BEGIN

Lemma pad2_int a b :
  in_range "0" "9" a = true -> in_range "0" "9" b = true ->
  pad2 (int (String a (String b ""))) = String a (String b "").
Proof.
  intros Ha Hb.
  destruct (in_range_digit a Ha) as [Ea Ra], (in_range_digit b Hb) as [Eb Rb].
  set (ka := Z.of_N (N_of_ascii a) - 48) in *.
  set (kb := Z.of_N (N_of_ascii b) - 48) in *.
  rewrite Ea, Eb. unfold int. rewrite digit_not_blank. cbn [int_digits].
  rewrite !digit_value. unfold pad2.
  f_equal; [| f_equal]; apply digit_eq; Z.div_mod_to_equations; lia.
Qed.

Lemma pad4_int a b c e :
  in_range "0" "9" a = true -> in_range "0" "9" b = true ->
  in_range "0" "9" c = true -> in_range "0" "9" e = true ->
  pad4 (int (String a (String b (String c (String e "")))))
  = String a (String b (String c (String e ""))).
Proof.
  intros Ha Hb Hc He.
  destruct (in_range_digit a Ha) as [Ea Ra], (in_range_digit b Hb) as [Eb Rb],
           (in_range_digit c Hc) as [Ec Rc], (in_range_digit e He) as [Ee Re].
  set (ka := Z.of_N (N_of_ascii a) - 48) in *.
  set (kb := Z.of_N (N_of_ascii b) - 48) in *.
  set (kc := Z.of_N (N_of_ascii c) - 48) in *.
  set (ke := Z.of_N (N_of_ascii e) - 48) in *.
  rewrite Ea, Eb, Ec, Ee. unfold int. rewrite digit_not_blank. cbn [int_digits].
  rewrite !digit_value. unfold pad4, pad2.
  f_equal; [| f_equal; [| f_equal; [| f_equal]]]; apply digit_eq;
    Z.div_mod_to_equations; lia.
Qed.

Ltac split_lang :=
  repeat match goal with
         | H : _ \/ _ |- _ => destruct H as [H | H]
         | H : exists _, _ |- _ => destruct H as [? H]
         | H : _ /\ _ |- _ => destruct H as [? H]
         end.

Ltac digit_range :=
  solve [ reflexivity
        | eapply in_range_sub; [ | | eassumption]; vm_compute; discriminate ].

(** A text of ten characters that parses and does not begin with a
    blank is what [strftime] writes for its date. *)
Lemma strftime_strptime_canonical s d :
  strptime s = Some d ->
  String.length s = 10%nat ->
  String.get 0 s <> Some " "%char ->
  strftime d = s.
Proof.
  unfold strptime. intros H L B.
  destruct (format_regex_match s) as [[[[td tm] tY] rest] |] eqn:E; [| discriminate].
  destruct (String.eqb rest "") eqn:Er; cbn [negb] in H; [| discriminate].
  apply String.eqb_eq in Er. subst rest.
  destruct (check_date_fields (int tY) (int tm) (int td)); [| discriminate].
  injection H as <-.
  apply format_regex_match_inv in E. destruct E as (-> & Ld & Lm & LY).
  unfold strftime; cbn [year month day].
  cbn [lang re_d re_m re_Y re_digit] in Ld, Lm, LY.
  split_lang; subst; cbn in L; try discriminate L;
    cbn [String.append] in *; try (exfalso; apply B; reflexivity);
    rewrite pad4_int by digit_range;
    rewrite !pad2_int by digit_range; reflexivity.
Qed.

Lemma strptime_valid s d : strptime s = Some d -> valid_date d.
Proof.
  unfold strptime, valid_date.
  destruct (format_regex_match s) as [[[[td tm] tY] rest] |]; [| discriminate].
  destruct (negb (rest =? "")%string); [discriminate |].
  destruct (check_date_fields (int tY) (int tm) (int td)) eqn:E; [| discriminate].
  intros [= <-]. exact E.
Qed.

Lemma year_unpadded_four y : 1000 <= y -> year_unpadded y = pad4 y.
Proof.
  intros H. unfold year_unpadded.
  destruct (Z.ltb_spec y 10); [lia |].
  destruct (Z.ltb_spec y 100); [lia |].
  destruct (Z.ltb_spec y 1000); [lia | reflexivity].
Qed.

Lemma strftime_unpadded_four d :
  1000 <= year d -> strftime_unpadded d = strftime d.
Proof.
  intros H. unfold strftime_unpadded, strftime.
  rewrite year_unpadded_four by assumption. reflexivity.
Qed.

(** C4, as stated, fails.  [strptime] accepts a day and a month written
    without their leading zero, and [strftime] does not give that text
    back; and where [%Y] is written without padding, the text of a date
    before the year 1000 does not parse. *)
Lemma strptime_accepts_unpadded :
  strptime "5-3-2024" = Some (mkDate 2024 3 5) /\
  strftime (mkDate 2024 3 5) = "05-03-2024"%string /\
  strftime (mkDate 2024 3 5) <> "5-3-2024"%string /\
  valid_date (mkDate 999 12 31) /\
  strftime_unpadded (mkDate 999 12 31) = "31-12-999"%string /\
  strptime "31-12-999" = None.
Proof. repeat split. discriminate. Qed.

(** C4, amended.  For every valid calendar date [d] with a four-digit
    year, from 1000 on, the formatted text of [d] is the same whether
    or not [%Y] is padded, and parsing it yields [d] again.  For every
    ASCII text [s] that parses successfully to such a date, formatting
    the parsed date yields the zero-padded text of that date, which
    parses to it again; it is [s] itself when [s] has ten characters
    and does not begin with a blank, that is when day and month are
    written with two digits. *)
Theorem date_format_round_trip :
  (forall d, valid_date d -> 1000 <= year d ->
             strftime_unpadded d = strftime d /\
             strptime (strftime d) = Some d) /\
  (forall s d, isascii s = true -> strptime s = Some d -> 1000 <= year d ->
               strftime_unpadded d = strftime d /\
               strptime (strftime d) = Some d /\
               (String.length s = 10%nat ->
                String.get 0 s <> Some " "%char ->
                strftime d = s)).
Proof.
  split.
  - intros d V Y. split; [apply strftime_unpadded_four, Y | apply strptime_strftime, V].
  - intros s d _ H Y. split; [apply strftime_unpadded_four, Y |]. split.
    + apply strptime_strftime. eapply strptime_valid. eassumption.
    + apply strftime_strptime_canonical, H.
Qed.

Lemma date_format_round_trip_witness :
  strptime (strftime (mkDate 2024 2 29)) = Some (mkDate 2024 2 29) /\
  strptime (strftime (mkDate 2024 3 5)) = Some (mkDate 2024 3 5) /\
  strftime (mkDate 2024 3 5) = "05-03-2024"%string.
Proof.
  destruct date_format_round_trip as (F & G).
  split; [| split].
  - apply (F (mkDate 2024 2 29)); [reflexivity | discriminate].
  - apply (G "5-3-2024"%string (mkDate 2024 3 5)); [reflexivity | reflexivity | discriminate].
  - apply (G "05-03-2024"%string (mkDate 2024 3 5)).
    + reflexivity.
    + reflexivity.
    + discriminate.
    + reflexivity.
    + discriminate.
Defined.

(* ================================================================= *)
(** ** The range query *)

Lemma to_datetime_valid df :
  forall rows, to_datetime df = Return rows -> dates_valid rows.
Proof.
  unfold dates_valid.
  induction df as [| r t IH]; cbn [to_datetime]; intros rows H.
  - injection H as <-. constructor.
  - destruct (strptime (date r)) as [d |] eqn:E; [| discriminate].
    destruct (in_ns_bounds d); [| discriminate].
    destruct (to_datetime t) as [t' | x]; cbn [bind] in H; [| discriminate].
    injection H as <-. constructor; [| auto].
    cbn [date]. eapply strptime_valid; eassumption.
Qed.

Lemma loc_mask_filter {A : Type} (f g : A -> bool) (df : list A) :
  loc df (mask_and (map f df) (map g df)) = filter (fun r => f r && g r) df.
Proof.
  induction df as [| r t IH]; cbn; [reflexivity |].
  rewrite IH. reflexivity.
Qed.

Lemma loc_map_filter {A : Type} (f : A -> bool) (df : list A) :
  loc df (map f df) = filter f df.
Proof.
  induction df as [| r t IH]; cbn; [reflexivity |].
  rewrite IH. reflexivity.
Qed.

Lemma get_transactions_filter lines df start_date end_date s e :
  ledger_of lines = Return df ->
  strptime start_date = Some s ->
  strptime end_date = Some e ->
  get_transactions (Some lines) start_date end_date =
  Return (filter (fun r => in_date_range s e (date r)) df).
Proof.
  unfold ledger_of, get_transactions, strptime_exn. intros Hdf Hs He.
  cbn [read_csv bind]. rewrite Hdf, Hs, He. cbn [bind].
  rewrite loc_mask_filter. f_equal.
  apply to_datetime_valid in Hdf. unfold dates_valid in Hdf.
  rewrite Forall_forall in Hdf.
  apply strptime_valid, valid_date_wf in Hs, He.
  apply filter_ext_in. intros r Hr.
  pose proof (valid_date_wf _ (Hdf r Hr)) as Wr.
  unfold in_date_range. rewrite !date_leb_ts by assumption. reflexivity.
Qed.
(** * ziso: a shallow embedding of [src/ziso.cpp]

    The development follows the source file function by function:
    the offset quantizer ([pos_to_index], [index_to_pos]), the block
    compressor ([compress_block]), the option parser ([get_options]) and the
    body of [main] (block count, shift selection, block loop, sentinel,
    index rewrite, the [exit:] epilogue).

    Conventions.  Fixed-width C++ integers are values of [Z] with their
    wrap-around written out ([u8], [u32], [u64], [to_int]); [int] and
    [unsigned int] are 32 bits wide and [long]/[size_t] 64 bits wide, as on
    every platform the tool is built for.  [char] buffers are lists of
    [Byte.byte].  The file system is a finite map from paths to contents. *)

From Stdlib Require Import ZArith Lia Bool Ascii String List.
From Stdlib Require Import Strings.Byte.
From Stdlib Require Import Floats.SpecFloat.
From stdpp Require Import gmap strings list.

Local Open Scope Z_scope.

(** ** Machine integers *)

Definition wrap (w z : Z) : Z := z mod 2 ^ w.

Definition u8 : Z -> Z := wrap 8.
Definition u32 : Z -> Z := wrap 32.
Definition u64 : Z -> Z := wrap 64.

(** Conversion of an unsigned value to [int] (two's complement). *)
Definition to_int (z : Z) : Z :=
  let r := u32 z in if r <? 2 ^ 31 then r else r - 2 ^ 32.

(** ** Offset quantizer *)

(** [pos_to_index(filePosition, shift, uncompressed)].  The first component
    is the returned index entry, the second the value written back through
    the reference parameter [filePosition].  [indexPosition] is a
    [uint32_t], so [indexPosition << shift] is computed in 32 bits before it
    is widened to the 64-bit [newFilePosition]. *)
Definition pos_to_index (filePosition shift : Z) (uncompressed : bool) : Z * Z :=
  let indexPosition := u32 (Z.shiftr filePosition shift) in
  let newFilePosition := u32 (Z.shiftl indexPosition shift) in
  let '(indexPosition, newFilePosition) :=
    if newFilePosition <? filePosition
    then (u32 (indexPosition + 1), u32 (Z.shiftl (u32 (indexPosition + 1)) shift))
    else (indexPosition, newFilePosition) in
  let indexPosition := Z.lor indexPosition (Z.shiftl (Z.b2z uncompressed) 31) in
  (indexPosition, newFilePosition).

(** [index_to_pos(indexData, shift, uncompressed)]: the returned position
    and the flag written through the reference parameter.  The operand of
    the shift is again a 32-bit value. *)
Definition index_to_pos (indexData shift : Z) : Z * bool :=
  (u32 (Z.shiftl (Z.land indexData 0x7FFFFFFF) shift),
   negb (Z.land indexData 0x80000000 =? 0)).

(** What the specification calls the quantum: the least multiple of
    [2 ^ shift] that is not below [offset]. *)
Definition round_up (offset shift : Z) : Z :=
  (offset + 2 ^ shift - 1) / 2 ^ shift * 2 ^ shift.

(** ** Settings ([struct opt] of ziso.h) *)

Record opt := {
  inputFile : string;
  outputFile : string;
  compress : bool;
  lz4hc : bool;
  compressionLevel : Z;
  blockSize : Z;
  overwrite : bool;
  keepOutput : bool
}.

Definition set_inputFile (o : opt) (s : string) : opt :=
  {| inputFile := s; outputFile := outputFile o; compress := compress o;
     lz4hc := lz4hc o; compressionLevel := compressionLevel o;
     blockSize := blockSize o; overwrite := overwrite o;
     keepOutput := keepOutput o |}.

Definition set_outputFile (o : opt) (s : string) : opt :=
  {| inputFile := inputFile o; outputFile := s; compress := compress o;
     lz4hc := lz4hc o; compressionLevel := compressionLevel o;
     blockSize := blockSize o; overwrite := overwrite o;
     keepOutput := keepOutput o |}.

Definition set_compress (o : opt) (b : bool) : opt :=
  {| inputFile := inputFile o; outputFile := outputFile o; compress := b;
     lz4hc := lz4hc o; compressionLevel := compressionLevel o;
     blockSize := blockSize o; overwrite := overwrite o;
     keepOutput := keepOutput o |}.

Definition set_lz4hc (o : opt) (b : bool) : opt :=
  {| inputFile := inputFile o; outputFile := outputFile o;
     compress := compress o; lz4hc := b;
     compressionLevel := compressionLevel o; blockSize := blockSize o;
     overwrite := overwrite o; keepOutput := keepOutput o |}.

Definition set_compressionLevel (o : opt) (n : Z) : opt :=
  {| inputFile := inputFile o; outputFile := outputFile o;
     compress := compress o; lz4hc := lz4hc o; compressionLevel := n;
     blockSize := blockSize o; overwrite := overwrite o;
     keepOutput := keepOutput o |}.

Definition set_blockSize (o : opt) (n : Z) : opt :=
  {| inputFile := inputFile o; outputFile := outputFile o;
     compress := compress o; lz4hc := lz4hc o;
     compressionLevel := compressionLevel o; blockSize := n;
     overwrite := overwrite o; keepOutput := keepOutput o |}.

Definition set_overwrite (o : opt) (b : bool) : opt :=
  {| inputFile := inputFile o; outputFile := outputFile o;
     compress := compress o; lz4hc := lz4hc o;
     compressionLevel := compressionLevel o; blockSize := blockSize o;
     overwrite := b; keepOutput := keepOutput o |}.

Definition set_keepOutput (o : opt) (b : bool) : opt :=
  {| inputFile := inputFile o; outputFile := outputFile o;
     compress := compress o; lz4hc := lz4hc o;
     compressionLevel := compressionLevel o; blockSize := blockSize o;
     overwrite := overwrite o; keepOutput := b |}.

(** ** The LZ4 library (external)

    Each entry point receives the source buffer, [srcSize], [dstCapacity]
    and the level or acceleration, and yields the [int] it returns together
    with the bytes it stored at the start of the destination buffer.
    Nothing is assumed about either. *)
Record lz4 := {
  LZ4_compress_fast : list byte -> Z -> Z -> Z -> Z * list byte;
  LZ4_compress_HC : list byte -> Z -> Z -> Z -> Z * list byte
}.

(** ** What ziso.h declares

    ziso.h is not part of the examined sources.  The values it fixes and
    that [main] reads without assigning them are taken as parameters: the
    default member values of [opt], the value of [fileHeader.indexShift]
    before the shift selection, the object representation of a [zheader]
    with the three fields [main] sets ([uncompressedSize], [blockSize],
    [indexShift]), and the acceleration table [lz4_compression_level]. *)
Record ziso_h := {
  opt_init : opt;
  indexShift_init : Z;
  zheader_image : Z -> Z -> Z -> list byte;
  lz4_compression_level : Z -> Z
}.

(** ** Buffers *)

(** [store w buf]: the buffer [buf] after [w] has been copied to its start
    (the length of a buffer never changes). *)
Definition store (w buf : list byte) : list byte :=
  take (length buf) w ++ drop (length w) buf.

(** ** Block compressor *)

(** [compress_block(src, srcSize, dst, dstSize, uncompressed, settings)].
    Result: the returned size, the destination buffer and the [uncompressed]
    flag as the call leaves them. *)
Definition compress_block (lz : lz4) (h : ziso_h)
    (src : list byte) (srcSize : Z) (dst : list byte) (dstSize : Z)
    (uncompressed : bool) (settings : opt) : Z * list byte * bool :=
  let '(r, written) :=
    if lz4hc settings
    then LZ4_compress_HC lz src srcSize dstSize (compressionLevel settings)
    else LZ4_compress_fast lz src srcSize dstSize
           (lz4_compression_level h (compressionLevel settings - 1)) in
  let dst := store written dst in
  let outSize := u32 r in
  if (outSize =? 0) || (srcSize <? outSize) then
    if dstSize <? srcSize then (0, dst, uncompressed)
    else (srcSize, store (take (Z.to_nat srcSize) src) dst, true)
  else (outSize, dst, false).

(** ** Option parsing *)

(** [std::stoi] of the C++ standard library on a decimal argument: leading
    white space is skipped, an optional sign is read, then at least one
    digit; what follows the digits is ignored.  [None] stands for the
    exception it throws (no digit, or a value outside [int]). *)
Definition isspace (c : ascii) : bool :=
  let n := Z.of_nat (nat_of_ascii c) in (n =? 32) || ((9 <=? n) && (n <=? 13)).

Definition digit_of (c : ascii) : option Z :=
  let n := Z.of_nat (nat_of_ascii c) in
  if (48 <=? n) && (n <=? 57) then Some (n - 48) else None.

Fixpoint skip_spaces (s : string) : string :=
  match s with
  | String c t => if isspace c then skip_spaces t else s
  | EmptyString => s
  end.

Fixpoint read_digits (s : string) (acc : Z) : Z :=
  match s with
  | String c t =>
      match digit_of c with
      | Some d => read_digits t (10 * acc + d)
      | None => acc
      end
  | EmptyString => acc
  end.

Definition stoi (s : string) : option Z :=
  let s := skip_spaces s in
  let '(negative, s) :=
    match s with
    | String "-" t => (true, t)
    | String "+" t => (false, t)
    | _ => (false, s)
    end in
  match s with
  | String c _ =>
      match digit_of c with
      | Some _ =>
          let n := read_digits s 0 in
          let v := if negative then - n else n in
          if (- 2 ^ 31 <=? v) && (v <? 2 ^ 31) then Some v else None
      | None => None
      end
  | EmptyString => None
  end.

(** [get_options(argc, argv, options)].  The argument vector is represented
    by what successive calls of [getopt_long] yield for it: the option
    character and the text of [optarg].  Result: the returned code and
    [options] as the call leaves it. *)
Fixpoint get_options (args : list (ascii * string)) (options : opt) : Z * opt :=
  match args with
  | [] => (0, options)
  | (ch, optarg) :: rest =>
      match ch with
      | "i"%char => get_options rest (set_inputFile options optarg)
      | "o"%char => get_options rest (set_outputFile options optarg)
      | "c"%char =>
          match stoi optarg with
          | Some v =>
              let temp_argument := u64 v in
              if (temp_argument <? 1) || (12 <? temp_argument)
              then (1, options)
              else get_options rest
                     (set_compressionLevel options (u8 temp_argument))
          | None => (1, options)
          end
      | "l"%char => get_options rest (set_lz4hc options true)
      | "b"%char =>
          match stoi optarg with
          | Some v =>
              let temp_argument := u64 v in
              if (temp_argument =? 0) || (temp_argument <? 512)
              then (1, options)
              else get_options rest (set_blockSize options (u8 temp_argument))
          | None => (1, options)
          end
      | "f"%char => get_options rest (set_overwrite options true)
      | "k"%char => get_options rest (set_keepOutput options true)
      | "h"%char | "?"%char => (0, options)
      | _ => get_options rest options
      end
  end.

END

■ ACTIVITY
In the listing above, find the line with "compress := compress o; lz4hc := lz4hc o; compressionLevel" and the line with "(** ** The LZ4 library (external)", then reproduce both and every line between them exactly.

■ RESULT FOR THIS TASK
     compress := compress o; lz4hc := lz4hc o; compressionLevel := n;
     blockSize := blockSize o; overwrite := overwrite o;
     keepOutput := keepOutput o |}.

Definition set_blockSize (o : opt) (n : Z) : opt :=
  {| inputFile := inputFile o; outputFile := outputFile o;
     compress := compress o; lz4hc := lz4hc o;
     compressionLevel := compressionLevel o; blockSize := n;
     overwrite := overwrite o; keepOutput := keepOutput o |}.

Definition set_overwrite (o : opt) (b : bool) : opt :=
  {| inputFile := inputFile o; outputFile := outputFile o;
     compress := compress o; lz4hc := lz4hc o;
     compressionLevel := compressionLevel o; blockSize := blockSize o;
     overwrite := b; keepOutput := keepOutput o |}.

Definition set_keepOutput (o : opt) (b : bool) : opt :=
  {| inputFile := inputFile o; outputFile := outputFile o;
     compress := compress o; lz4hc := lz4hc o;
     compressionLevel := compressionLevel o; blockSize := blockSize o;
     overwrite := overwrite o; keepOutput := b |}.

(** ** The LZ4 library (external)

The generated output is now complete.